Conceptual search connects terms with associated concepts that are not explicitly spelled out in the most relevant documents. Without matching keywords, analysis, discussions, and interpretations in other documents may inform us about these concepts. The Citation Network project leverages the network of links embedded in case law to learn about these concepts and boost the ranking of documents accordingly.

Let’s look at the “fair dealing” expression, for instance. Legal professionals have a general understanding of the meaning of this expression and its implications. However, many judicial decisions do not include the keywords “fair dealing” even if fair dealing is at the core of the judge’s reasoning. Conceptual search connects the notion of fair dealing with these cases when other decisions addressing the concept cite them in context.

Navigational Search

Navigational search has been improved by associating key terms with corresponding documents. For instance, legal professionals may know that PIPEDA stands for the Personal Information Protection and Electronic Documents Act. The search engine did not. Until recently, there was no match between the two. When searching for PIPEDA, you used to get back a series of results listing only those matching the term. Most likely a decision including the exact term but not what it refers to, such as this one:

Since the implementation of the Citation Network project, the first result for PIPEDA is the matching legislative document:

A connection is now made between the PIPEDA acronym and what it stands for. Since it’s a learning model, it’s getting richer and more precise as additional legal documents get published.

General Performance Improvements

Learning from the citation network also improves the general performance of Lexum’s search engine in various ways.

First, the algorithm is much better at returning highly authoritative documents for broad conceptual queries. For this kind of query, the document presented as the top result is more often the relevant statutes or the highly cited Supreme Court cases on the topic at stake.

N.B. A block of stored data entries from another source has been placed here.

Lemma from_bytes_be_digits (n : nat) (v : Z) :
  from_bytes (be_digits n v) = v mod 256 ^ Z.of_nat n.
Proof.
  revert v. induction n as [|n IH]; intros v.
  - simpl. rewrite Z.mod_1_r. reflexivity.
  - cbn [be_digits]. rewrite from_bytes_app, IH.
    replace (from_bytes [byte_of_Z v]) with (v mod 256)
      by (unfold from_bytes; simpl; now rewrite Z_of_byte_of_Z).
    simpl length. change (256 ^ Z.of_nat 1) with 256.
    rewrite Nat2Z.inj_succ, Z.pow_succ_r by lia.
    rewrite Z.rem_mul_r by lia. lia.
Qed.

Lemma to_bytes_ok (v : Z) (n : nat) :
  0 <= v < 256 ^ Z.of_nat n -> to_bytes v n = Ret (be_digits n v).
Proof.
  intros H. unfold to_bytes.
  destruct (Z.leb_spec 0 v); [|lia].
  destruct (Z.ltb_spec v (256 ^ Z.of_nat n)); [|lia].
  reflexivity.
Qed.

(** ** The compression step *)

Lemma compress_state_length (st : list Z) (blk : bytes) :
  length (compress_state st blk) = length st.
Proof.
  unfold compress_state.
  do 8 (destruct st as [|? st]; [reflexivity|]).
  destruct st; [|reflexivity].
  destruct (rounds _ _) as [[[[[[[a b] c] d] e] f] g] h]. reflexivity.
Qed.

Lemma compress_state_word32 (st : list Z) (blk : bytes) :
  length st = 8%nat -> Forall word32 (compress_state st blk).
Proof.
  intros H. unfold compress_state.
  do 9 (destruct st as [|? st]; try discriminate H).
  destruct (rounds _ _) as [[[[[[[a b] c] d] e] f] g] h].
  repeat constructor; apply land_mask_word32.
Qed.

Lemma compress_block_run (blk : bytes) (st : list Z) (buf : bytes) (c : Z) :
  length st = 8%nat ->
  _compress_block blk (Engine st buf c) =
  (Ret tt, Engine (compress_state st blk) buf c).
Proof.
  intros H.
  do 9 (destruct st as [|? st]; try discriminate H).
  unfold _compress_block, compress_state.
  unfold bind at 1. cbn [get_state state].
  unfold bind at 1. cbn [unpack8 ret].
  destruct (rounds _ _) as [[[[[[[a b] c0] d] e] f] g] h].
  reflexivity.
Qed.

Lemma compress_block_raises (blk : bytes) (e : engine) :
  length (state e) <> 8%nat ->
  _compress_block blk e = (Raise ValueError, e).
Proof.
  intros H. destruct e as [st buf c]. cbn [state] in H.
  unfold _compress_block.
  unfold bind at 1. cbn [get_state state].
  unfold bind at 1.
  do 9 (destruct st as [|? st]; try reflexivity).
  simpl in H. lia.
Qed.

Lemma fold_compress_length (bs : list bytes) (st : list Z) :
  length (fold_left compress_state bs st) = length st.
Proof.
  revert st. induction bs as [|b bs IH]; intros st; simpl; [reflexivity|].
  rewrite IH. apply compress_state_length.
Qed.

Lemma fold_compress_word32 (bs : list bytes) (st : list Z) :
  length st = 8%nat -> bs <> [] ->
  Forall word32 (fold_left compress_state bs st).
Proof.
  intros Hl Hne.
  destruct bs as [|b bs _] using rev_ind; [congruence|].
  rewrite fold_left_app. simpl.
  apply compress_state_word32. now rewrite fold_compress_length.
Qed.

Lemma for_compress_run {A} (xs : list A) (f : A -> bytes)
      (st : list Z) (buf : bytes) (c : Z) :
  length st = 8%nat ->
  for_ xs (fun x => _compress_block (f x)) (Engine st buf c) =
  (Ret tt, Engine (fold_left compress_state (map f xs) st) buf c).
Proof.
  revert st. induction xs as [|x xs IH]; intros st H; simpl.
  - reflexivity.
  - unfold bind. rewrite compress_block_run by assumption.
    apply IH. now rewrite compress_state_length.
Qed.

(** ** The loop of [update] *)

Lemma absorb_unfold (fuel : nat) (st : list Z) (buf : bytes) :
  absorb fuel st buf =
  if (64 <=? length buf)%nat then
    match fuel with
    | O => (st, buf)
    | S fuel' => absorb fuel' (compress_state st (firstn 64 buf)) (skipn 64 buf)
    end
  else (st, buf).
Proof. destruct fuel; reflexivity. Qed.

Second, the algorithm is also much better at directing users to specific sections or concepts that are directly related to a legislative subunit.

Third, we have observed that results are coherent between conceptual queries and navigation queries that are essentially identical. For example, “Charter 2b” and “freedom of expression” effectively return the same results.

The Citation Network project dramatically improves the relevance of search results. It provides a better ranking for broad, topic-based queries, as well as navigational queries. Moreover, these improvements are achieved with response times equivalent to what they used to be. And as it’s based on a learning model, the larger the database, the more accurate the results will get.